Several film generations have passed since The Right Stuff, Philip Kaufman’s Tom Wolfe-derived account of the Mercury program … this is inevitably a sequel, though only Deke Slayton (Kyle Chandler) and Gus Grissom (Shea Whigham) really carry over, and the tone of Damien Chazelle’s biopic moves away from satire, Americana and multi-character drama to focus on Neil Armstrong (Ryan Gosling). Recently, a friend told me he was appalled that a young person he’d met thought Louis Armstrong was the first man on the moon – but it’s almost understandable, in that N. Armstrong seemed to set out to be invisible. He got the gig because he was even-tempered, in tight control of his emotions even under extreme circumstances (the death in infancy of his daughter), and not given to the sort of dramatic loose cannon outbursts we tend to want in our movie heroes. Most biopics are about rule-breakers, but Armstrong got to the point where he became one of the most significant people in history by going with the program.
Chazelle has the resources to recreate large-scale events, but closes in almost as if he were making a dogme film … the space flights (Apollo 11 was Armstrong’s second mission) are seen mostly from the astronaut’s POV, stressing the clanking, cramped, clunky ricketiness of the capsules stuck on top of large quantities of explosive liquid. The deaths of three astronauts in a firing test are conveyed in a terrifying, understated sequence – with a tactful pull out to show a hatch denting as a sparking wire triggers an explosion. Apollo 11, the made-for-TV version of this story, made the spikier, more difficult Buzz Aldrin – whose Dad thought he was a loser because he got bumped to being the second man on the moon – into the protagonist, and this casts Corey Stoll as a wiser-ass ‘I’m only saying what you’re all thinking’ kind of guy to give some contrast, but doesn’t invent or dwell on any conflicts among the crew. We have a sense of the strain the mission puts on Armstrong’s family, and a key moment finds his wife Janet (Claire Foy) forcing him to find time to say goodbye to their children before the flight … to at least address the possibility that he might not come back.

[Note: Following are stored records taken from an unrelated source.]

(* ===== verification/Rpc.v ===== *)
(** * Admin queue references ([src/rpc.c])

    A reference stands for a local admin queue pair or for a binding to a remote
    one. It holds a stub that executes commands, the data of that stub with the
    callback that deletes it, and, on the server side, a linked list of handles.
    Stub and deleter are function pointers: this component is stated against the
    interface [RpcCallbacks], which [DisRpc] completes. *)
From Stdlib Require Import String.
From S2P Require Import Prelude Bits Memory Effects Types Runtime Command Error Queue.
From S2P Require Import DisDevice DisMap Ctrl Dma.

(** ** The local admin queue pair *)

Definition store_asq (p : Z) (q : nvm_queue_t) : UM unit :=
  a ← load p; store p (LocalAdmin (la_acq a) q (la_timeout a)).
Definition store_acq (p : Z) (q : nvm_queue_t) : UM unit :=
  a ← load p; store p (LocalAdmin q (la_asq a) (la_timeout a)).

(** [cmd] and [cpl] are the addresses of the caller's command and completion. *)
Definition execute_command (admin cmd cpl : Z) : UM Z :=
  a ← load (A:=local_admin) admin;
  m ← get_mem;
  match nvm_sq_enqueue m (la_asq a) with
  | None => fail DivByZero
  | Some (in_queue_cmd, asq, m') =>
      put_mem m';;
      store_asq admin asq;;
      if in_queue_cmd =? NULL then mret EAGAIN
      else
        in_queue_id ← ld_mem 2 (NVM_CMD_CID in_queue_cmd);
        upd_mem (fun m => memcpy m in_queue_cmd cmd 64);;
        upd_mem (fun m => st 2 m (NVM_CMD_CID in_queue_cmd) in_queue_id);;
        asq ← nvm_sq_submit asq;
        store_asq admin asq;;
        '(in_queue_cpl, acq) ← nvm_cq_dequeue_block (la_acq a) (la_timeout a);
        store_acq admin acq;;
        if in_queue_cpl =? NULL then mret ETIME
        else
          store_asq admin (nvm_sq_update asq);;
          upd_mem (fun m => memcpy m cpl in_queue_cpl 16);;
          upd_mem (fun m => st 2 m (NVM_CPL_CID cpl) (ld 2 m (NVM_CMD_CID cmd)));;
          mret 0
  end.

(** The handle inside the DMA container at [window]. *)
Definition load_dma (window : Z) : UM nvm_dma_t := c ← load (A:=dma) window; mret (d_handle c).

Definition ioaddr_at (d : nvm_dma_t) (i : nat) : UM Z :=
  match dma_ioaddrs d !! i with Some a => mret a | None => fail BadPointer end.

Definition queue0 : nvm_queue_t := Queue 0 0 0 0 0 0 0 0 NULL 0.

Definition create_admin (ctrl window : Z) : UM Z :=
  admin ← malloc T_local_admin 0 (LocalAdmin queue0 queue0 0);
  if admin =? NULL then mret NULL
  else
    c ← load_ctrl ctrl;
    w ← load_dma window;
    acq_ioaddr ← ioaddr_at w 0;
    store_acq admin (nvm_queue_clear c true 0 (dma_vaddr w) acq_ioaddr);;
    asq_ioaddr ← ioaddr_at w 1;
    store_asq admin (nvm_queue_clear c false 0 (dma_vaddr w + dma_page_size w) asq_ioaddr);;
    upd_mem (fun m => memset m (dma_vaddr w) 0 (Z.to_nat (2 * dma_page_size w)));;
    a ← load (A:=local_admin) admin;
    store admin (LocalAdmin (la_acq a) (la_asq a) (ctrl_timeout c));;
    mret admin.

(** Called through [rpc_deleter_t] the two arguments are the instance data and the
    key. *)
Definition remove_admin (ref admin : Z) : UM unit :=
  if negb (ref =? NULL) then free admin else mret tt.

(** ** The callbacks *)

(** [rpc_delete f data key remaining]; the number of remaining handles is
    [None] while it is indeterminate. *)
Class RpcCallbacks := {
  rpc_stub : rpc_stub_t -> Z -> Z -> Z -> UM Z;
  rpc_delete : rpc_deleter_t -> Z -> Z -> option Z -> UM unit;
  rpc_stub_local : forall admin cmd cpl,
    rpc_stub STUB_execute_command admin cmd cpl = execute_command admin cmd cpl;
  rpc_delete_admin : forall data key n, rpc_delete DEL_remove_admin data key n = remove_admin data key;
}.

Section rpc.
Context `{RpcCallbacks}.

(** ** Fields of a reference *)

Definition set_handles (ref p : Z) : UM unit :=
  r ← load ref;
  store ref (AdminReference (ar_ctrl r) (ar_n_handles r) p (ar_data r) (ar_release r) (ar_stub r)).
Definition set_n_handles (ref : Z) (n : option Z) : UM unit :=
  r ← load ref;
  store ref (AdminReference (ar_ctrl r) n (ar_handles r) (ar_data r) (ar_release r) (ar_stub r)).
Definition set_binding (ref data : Z) (release : option rpc_deleter_t) (stub : option rpc_stub_t) : UM unit :=
  r ← load ref;
  store ref (AdminReference (ar_ctrl r) (ar_n_handles r) (ar_handles r) data release stub).
Definition set_next (h next : Z) : UM unit :=
  c ← load h; store h (RpcHandle next (rh_key c) (rh_data c) (rh_release c)).

(** Bounds the length of any list in the heap: the loops below visit every node
    at most once. *)
Definition heap_fuel : UM nat := h ← get_st; mret (S (size (h_objs h))).

(** ** The list of handles *)

(** The search for the end of the list: [None] if [key] is already there, else the
    last node. *)
Fixpoint insert_position (fuel : nat) (key prev curr : Z) : UM (option Z) :=
  match fuel with
  | O => out_of_fuel
  | S fuel' =>
      if curr =? NULL then mret (Some prev)
      else
        c ← load (A:=rpc_handle) curr;
        if rh_key c =? key then mret None else insert_position fuel' key curr (rh_next c)
  end.

Definition _nvm_rpc_handle_insert (ref key data : Z) (release : option rpc_deleter_t) : UM Z :=
  if (data =? NULL) || (if release is None then true else false) then mret EINVAL
  else
    handle ← malloc T_rpc_handle 0 (RpcHandle NULL key data release);
    if handle =? NULL then mret ENOMEM
    else
      l ← ext (Mutex_lock ref);
      if negb (r_val l =? 0) then free handle;; mret (r_val l)
      else
        r ← load (A:=nvm_admin_reference) ref;
        n ← heap_fuel;
        pos ← insert_position n key NULL (ar_handles r);
        match pos with
        | None => ext (Mutex_unlock ref);; free handle;; mret EINVAL
        | Some prev =>
            (if negb (prev =? NULL) then set_next prev handle else set_handles ref handle);;
            r ← load (A:=nvm_admin_reference) ref;
            set_n_handles ref (Z.add 1 <$> ar_n_handles r);;
            ext (Mutex_unlock ref);;
            mret 0
        end.

(** The node before the first one with [key] and that node. *)
Fixpoint find_handle (fuel : nat) (key prev curr : Z) : UM (Z * Z) :=
  match fuel with
  | O => out_of_fuel
  | S fuel' =>
      if curr =? NULL then mret (prev, curr)
      else
        c ← load (A:=rpc_handle) curr;
        if rh_key c =? key then mret (prev, curr) else find_handle fuel' key curr (rh_next c)
  end.

(** A null callback is not checked for. *)
Definition call_release (f : option rpc_deleter_t) (data key : Z) (remaining : option Z) : UM unit :=
  match f with
  | Some f => rpc_delete f data key remaining
  | None => fail NullDeref
  end.

Definition _nvm_rpc_handle_remove (ref key : Z) : UM unit :=
  ext (Mutex_lock ref);;
  r ← load (A:=nvm_admin_reference) ref;
  n ← heap_fuel;
  '(prev, curr) ← find_handle n key NULL (ar_handles r);
  c ← load (A:=rpc_handle) curr;
  (if negb (prev =? NULL) then set_next prev (rh_next c) else set_handles ref (rh_next c));;
  (if negb (curr =? NULL) then
     r ← load (A:=nvm_admin_reference) ref;
     let remaining := (fun n => n - 1) <$> ar_n_handles r in
     set_n_handles ref remaining;;
     c ← load (A:=rpc_handle) curr;
     call_release (rh_release c) (rh_data c) (rh_key c) remaining;;
     free curr
   else mret tt);;
  ext (Mutex_unlock ref);;
  mret tt.

Fixpoint release_loop (fuel : nat) (ref next : Z) : UM unit :=
  match fuel with
  | O => out_of_fuel
  | S fuel' =>
      if next =? NULL then mret tt
      else
        c ← load (A:=rpc_handle) next;
        r ← load (A:=nvm_admin_reference) ref;
        let remaining := (fun n => n - 1) <$> ar_n_handles r in
        set_n_handles ref remaining;;
        call_release (rh_release c) (rh_data c) (rh_key c) remaining;;
        free next;;
        release_loop fuel' ref (rh_next c)
  end.

Definition release_handles (ref : Z) : UM unit :=
  if negb (ref =? NULL) then
    r ← load (A:=nvm_admin_reference) ref;
    n ← heap_fuel;
    release_loop n ref (ar_handles r);;
    set_handles ref NULL
  else mret tt.

(** ** References *)

(** [n_handles] is not initialised. *)
Definition _nvm_ref_get (ctrl : Z) : UM (Z * Z) :=
  ref ← malloc T_admin_reference 0 (AdminReference NULL None NULL NULL None None);
  if ref =? NULL then mret (ENOMEM, NULL)
  else
    i ← ext (Mutex_init ref);
    if negb (r_val i =? 0) then free ref;; mret (r_val i, NULL)
    else
      store ref (AdminReference ctrl None NULL NULL None None);;
      mret (0, ref).

Definition _nvm_ref_put (ref : Z) : UM unit :=
  if negb (ref =? NULL) then
    ext (Mutex_lock ref);;
    release_handles ref;;
    r ← load (A:=nvm_admin_reference) ref;
    (match ar_release r with
     | Some f => rpc_delete f (ar_data r) 0 (Some 0)
     | None => mret tt
     end);;
    ext (Mutex_unlock ref);;
    ext (Mutex_destroy ref);;
    free ref
  else mret tt.

(** [NVM_ERR_PACK] on the memory of the moment. *)
Definition pack (cpl err : Z) : UM Z := m ← get_mem; mret (NVM_ERR_PACK m cpl err).

Definition nvm_raw_rpc (ref cmd cpl : Z) : UM Z :=
  l ← ext (Mutex_lock ref);
  if negb (r_val l =? 0) then pack NULL (r_val l)
  else
    r ← load (A:=nvm_admin_reference) ref;
    match ar_stub r with
    | None => ext (Mutex_unlock ref);; pack NULL EINVAL
    | Some stub =>
        err ← rpc_stub stub (ar_data r) cmd cpl;
        ext (Mutex_unlock ref);;
        pack cpl err
    end.

Definition _nvm_rpc_bind (ref data : Z) (release : option rpc_deleter_t) (stub : option rpc_stub_t) : UM Z :=
  l ← ext (Mutex_lock ref);
  if negb (r_val l =? 0) then mret (r_val l)
  else
    r ← load (A:=nvm_admin_reference) ref;
    if negb (ar_data r =? NULL) || (if ar_stub r is Some _ then true else false)
    then ext (Mutex_unlock ref);; mret EINVAL
    else
      set_binding ref data release stub;;
      ext (Mutex_unlock ref);;
      mret 0.

Definition nvm_aq_create (ctrl window : Z) : UM (Z * Z) :=
  c ← load_ctrl ctrl;
  w ← load_dma window;
  if negb (ctrl_page_size c =? dma_page_size w) then mret (EINVAL, NULL)
  else if dma_n_ioaddrs w <? 2 then mret (EINVAL, NULL)
  else if dma_vaddr w =? NULL then mret (EINVAL, NULL)
  else
    '(err, ref) ← _nvm_ref_get ctrl;
    if negb (err =? 0) then mret (err, NULL)
    else
      r ← load (A:=nvm_admin_reference) ref;
      admin ← create_admin (ar_ctrl r) window;
      set_binding ref admin None None;;
      if admin =? NULL then _nvm_ref_put ref;; mret (ENOMEM, NULL)
      else
        set_binding ref admin (Some DEL_remove_admin) (Some STUB_execute_command);;
        a ← load (A:=local_admin) admin;
        nvm_raw_ctrl_reset c (q_ioaddr (la_acq a)) (q_ioaddr (la_asq a));;
        mret (0, ref).

Definition nvm_aq_destroy (ref : Z) : UM unit :=
  if negb (ref =? NULL) then _nvm_ref_put ref else mret tt.

Definition nvm_ctrl_from_aq_ref (ref : Z) : UM Z :=
  if negb (ref =? NULL) then r ← load (A:=nvm_admin_reference) ref; mret (ar_ctrl r)
  else mret NULL.

Definition is_local (stub : option rpc_stub_t) : bool :=
  match stub with Some STUB_execute_command => true | _ => false end.

Definition _nvm_local_admin (ref cmd cpl : Z) : UM Z :=
  l ← ext (Mutex_lock ref);
  if negb (r_val l =? 0) then pack NULL (r_val l)
  else
    r ← load (A:=nvm_admin_reference) ref;
    if negb (is_local (ar_stub r)) then ext (Mutex_unlock ref);; pack NULL EINVAL
    else
      err ← execute_command (ar_data r) cmd cpl;
      ext (Mutex_unlock ref);;
      pack NULL err.

Definition nvm_rpc_unbind (ref : Z) : UM unit :=
  if negb (ref =? NULL) then _nvm_ref_put ref else mret tt.

End rpc.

One of those only-in-Trumpmerica controversies has been a whipped up critique of the film that it’s not patriotic enough – Chazelle makes little of the flag-planting, though that might be as much to do with wanting to minimise Richard Nixon’s involvement (he made a very long speech) in order to focus on the men on the moon. An undercurrent, of course, acknowledges that there was a dissenting minority opinion on the endeavour, with Gil Scott-Heron (Leon Bridges) reciting his bitter, powerful poem ‘Whitey’s on the Moon’ in an unsettling montage. The moon landing may be the greatest 20th century achievement of squares – of buttoned-down folk who worked out sums on paper, had barbeques at the weekend, endured privations without complaint, and got surprisingly little thanks for it. It’s taken fifty years for this biopic to appear – well after movies about drug barons, music promoters, crooked politicians, self-destructive rock stars and Larry Flynt.
First Man has a dreamlike, elliptical Malicky narrative – that Louis Armstrong woman would have to spend a lot of time online filling in the historical gaps if she wanted to understand what was happening and even who was who – but is steeped in NASA history, in LEM and EVA, launch-pad and touchdown … and its moon scenes are brief, perfect and almost hallucinations, as if to feed another segment of conspiracy lunatic. Though Gosling’s Armstrong – withdrawn and understated even by his standards – is the centre, this offers a supporting cast that shows the American cinema can still deploy character actors to match Kaufman’s crew … Jason Clarke, Patrick Fugit, Ciaran Hinds, Pablo Schreiber, Lukas Haas (as Mike Collins, displaying a textbook case of separation anxiety in a sweet, funny moment), Olivia Hamilton, Cory Michael Smith.